• Task goal: From the entries below, output the line with "(** [None]: no" and each following line up to and including the line with "else Some (existsb", exactly as written.

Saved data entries
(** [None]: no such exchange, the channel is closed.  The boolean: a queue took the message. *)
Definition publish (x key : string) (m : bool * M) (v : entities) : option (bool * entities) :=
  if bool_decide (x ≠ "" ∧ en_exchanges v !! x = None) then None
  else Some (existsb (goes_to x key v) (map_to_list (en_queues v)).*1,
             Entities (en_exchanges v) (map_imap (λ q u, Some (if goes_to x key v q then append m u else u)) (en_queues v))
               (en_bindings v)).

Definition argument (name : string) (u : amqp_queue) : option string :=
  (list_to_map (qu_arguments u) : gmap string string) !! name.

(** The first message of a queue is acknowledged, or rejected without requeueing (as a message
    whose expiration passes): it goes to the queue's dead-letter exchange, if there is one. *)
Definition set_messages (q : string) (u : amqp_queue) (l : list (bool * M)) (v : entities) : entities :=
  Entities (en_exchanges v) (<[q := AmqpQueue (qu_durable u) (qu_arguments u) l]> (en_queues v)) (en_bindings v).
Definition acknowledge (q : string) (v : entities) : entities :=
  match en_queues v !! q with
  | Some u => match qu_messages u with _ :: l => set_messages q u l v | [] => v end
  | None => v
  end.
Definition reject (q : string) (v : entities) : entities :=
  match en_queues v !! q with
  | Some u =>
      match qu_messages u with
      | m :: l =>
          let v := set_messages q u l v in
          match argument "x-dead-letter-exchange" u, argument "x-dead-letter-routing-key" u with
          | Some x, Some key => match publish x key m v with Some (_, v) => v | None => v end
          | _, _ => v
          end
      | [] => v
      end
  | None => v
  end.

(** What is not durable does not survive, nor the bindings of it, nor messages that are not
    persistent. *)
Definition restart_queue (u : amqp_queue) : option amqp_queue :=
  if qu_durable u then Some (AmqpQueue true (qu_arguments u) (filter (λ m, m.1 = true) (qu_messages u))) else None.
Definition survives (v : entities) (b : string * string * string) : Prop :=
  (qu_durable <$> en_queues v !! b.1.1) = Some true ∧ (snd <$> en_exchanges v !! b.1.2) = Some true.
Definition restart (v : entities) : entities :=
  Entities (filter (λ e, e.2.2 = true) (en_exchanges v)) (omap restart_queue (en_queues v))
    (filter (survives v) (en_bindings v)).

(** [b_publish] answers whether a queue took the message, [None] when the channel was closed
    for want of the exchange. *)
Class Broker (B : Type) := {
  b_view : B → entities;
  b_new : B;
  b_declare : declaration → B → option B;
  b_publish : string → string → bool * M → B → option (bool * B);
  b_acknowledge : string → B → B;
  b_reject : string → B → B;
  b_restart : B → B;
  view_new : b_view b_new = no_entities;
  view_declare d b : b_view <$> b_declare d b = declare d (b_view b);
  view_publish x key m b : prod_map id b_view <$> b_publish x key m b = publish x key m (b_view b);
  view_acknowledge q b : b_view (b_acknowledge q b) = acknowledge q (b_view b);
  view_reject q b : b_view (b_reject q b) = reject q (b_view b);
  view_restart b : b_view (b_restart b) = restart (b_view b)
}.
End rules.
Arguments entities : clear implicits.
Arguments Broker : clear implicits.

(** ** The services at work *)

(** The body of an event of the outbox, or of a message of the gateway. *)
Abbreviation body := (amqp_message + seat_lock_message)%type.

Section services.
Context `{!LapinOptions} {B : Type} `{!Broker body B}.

==

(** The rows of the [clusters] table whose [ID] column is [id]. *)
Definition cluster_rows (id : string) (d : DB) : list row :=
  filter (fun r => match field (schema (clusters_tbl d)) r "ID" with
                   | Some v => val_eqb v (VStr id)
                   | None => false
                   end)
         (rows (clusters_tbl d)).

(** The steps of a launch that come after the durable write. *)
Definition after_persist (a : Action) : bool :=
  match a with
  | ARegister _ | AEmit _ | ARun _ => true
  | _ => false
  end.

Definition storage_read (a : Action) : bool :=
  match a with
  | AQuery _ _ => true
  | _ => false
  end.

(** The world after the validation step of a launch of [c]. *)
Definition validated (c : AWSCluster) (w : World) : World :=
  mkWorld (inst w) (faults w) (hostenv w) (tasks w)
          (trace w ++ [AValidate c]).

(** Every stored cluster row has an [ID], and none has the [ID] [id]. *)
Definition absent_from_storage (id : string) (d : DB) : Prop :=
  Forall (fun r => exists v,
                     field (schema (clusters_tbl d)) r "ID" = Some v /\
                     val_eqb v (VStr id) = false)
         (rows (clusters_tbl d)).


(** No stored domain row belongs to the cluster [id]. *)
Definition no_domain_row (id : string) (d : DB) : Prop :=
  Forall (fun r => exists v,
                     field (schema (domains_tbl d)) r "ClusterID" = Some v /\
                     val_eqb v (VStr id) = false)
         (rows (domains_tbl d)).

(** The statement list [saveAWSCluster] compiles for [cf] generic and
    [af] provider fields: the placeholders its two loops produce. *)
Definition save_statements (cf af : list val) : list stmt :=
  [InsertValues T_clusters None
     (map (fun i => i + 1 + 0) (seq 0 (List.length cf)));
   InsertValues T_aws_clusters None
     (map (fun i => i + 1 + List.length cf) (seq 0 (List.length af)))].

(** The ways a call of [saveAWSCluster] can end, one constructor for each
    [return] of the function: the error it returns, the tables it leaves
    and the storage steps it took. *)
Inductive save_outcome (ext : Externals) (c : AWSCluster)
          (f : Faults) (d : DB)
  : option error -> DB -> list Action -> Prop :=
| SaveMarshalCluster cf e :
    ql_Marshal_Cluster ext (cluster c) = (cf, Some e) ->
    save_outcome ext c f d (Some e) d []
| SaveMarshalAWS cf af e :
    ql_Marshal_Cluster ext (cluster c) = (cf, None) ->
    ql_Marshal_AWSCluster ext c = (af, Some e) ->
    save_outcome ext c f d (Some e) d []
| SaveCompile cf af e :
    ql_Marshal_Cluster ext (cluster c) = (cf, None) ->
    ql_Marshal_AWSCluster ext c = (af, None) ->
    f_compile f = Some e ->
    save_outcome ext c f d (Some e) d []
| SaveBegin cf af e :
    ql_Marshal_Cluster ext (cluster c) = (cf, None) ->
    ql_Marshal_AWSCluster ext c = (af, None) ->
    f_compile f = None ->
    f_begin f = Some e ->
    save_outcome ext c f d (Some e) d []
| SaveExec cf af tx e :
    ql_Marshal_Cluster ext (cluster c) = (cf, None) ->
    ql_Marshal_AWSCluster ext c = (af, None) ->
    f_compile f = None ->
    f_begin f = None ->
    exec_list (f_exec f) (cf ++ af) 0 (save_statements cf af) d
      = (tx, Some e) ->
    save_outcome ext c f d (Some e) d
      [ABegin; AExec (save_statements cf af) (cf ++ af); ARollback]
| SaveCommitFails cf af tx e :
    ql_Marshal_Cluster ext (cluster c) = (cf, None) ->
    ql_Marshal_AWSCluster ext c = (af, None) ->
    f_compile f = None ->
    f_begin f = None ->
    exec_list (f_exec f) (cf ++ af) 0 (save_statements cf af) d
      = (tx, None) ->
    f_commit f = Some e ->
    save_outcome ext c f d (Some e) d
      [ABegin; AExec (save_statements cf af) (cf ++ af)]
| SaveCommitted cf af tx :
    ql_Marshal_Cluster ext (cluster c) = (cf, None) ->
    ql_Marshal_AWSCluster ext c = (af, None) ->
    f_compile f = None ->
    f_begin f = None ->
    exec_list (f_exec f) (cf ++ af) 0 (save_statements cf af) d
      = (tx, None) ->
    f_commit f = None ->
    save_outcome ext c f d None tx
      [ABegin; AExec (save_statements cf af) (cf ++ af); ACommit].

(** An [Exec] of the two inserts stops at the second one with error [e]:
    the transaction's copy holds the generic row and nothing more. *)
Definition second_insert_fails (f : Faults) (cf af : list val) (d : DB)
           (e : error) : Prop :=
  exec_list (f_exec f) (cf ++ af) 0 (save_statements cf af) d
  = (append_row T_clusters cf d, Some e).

• Result:
(** [None]: no such exchange, the channel is closed.  The boolean: a queue took the message. *)
Definition publish (x key : string) (m : bool * M) (v : entities) : option (bool * entities) :=
  if bool_decide (x ≠ "" ∧ en_exchanges v !! x = None) then None
  else Some (existsb (goes_to x key v) (map_to_list (en_queues v)).*1,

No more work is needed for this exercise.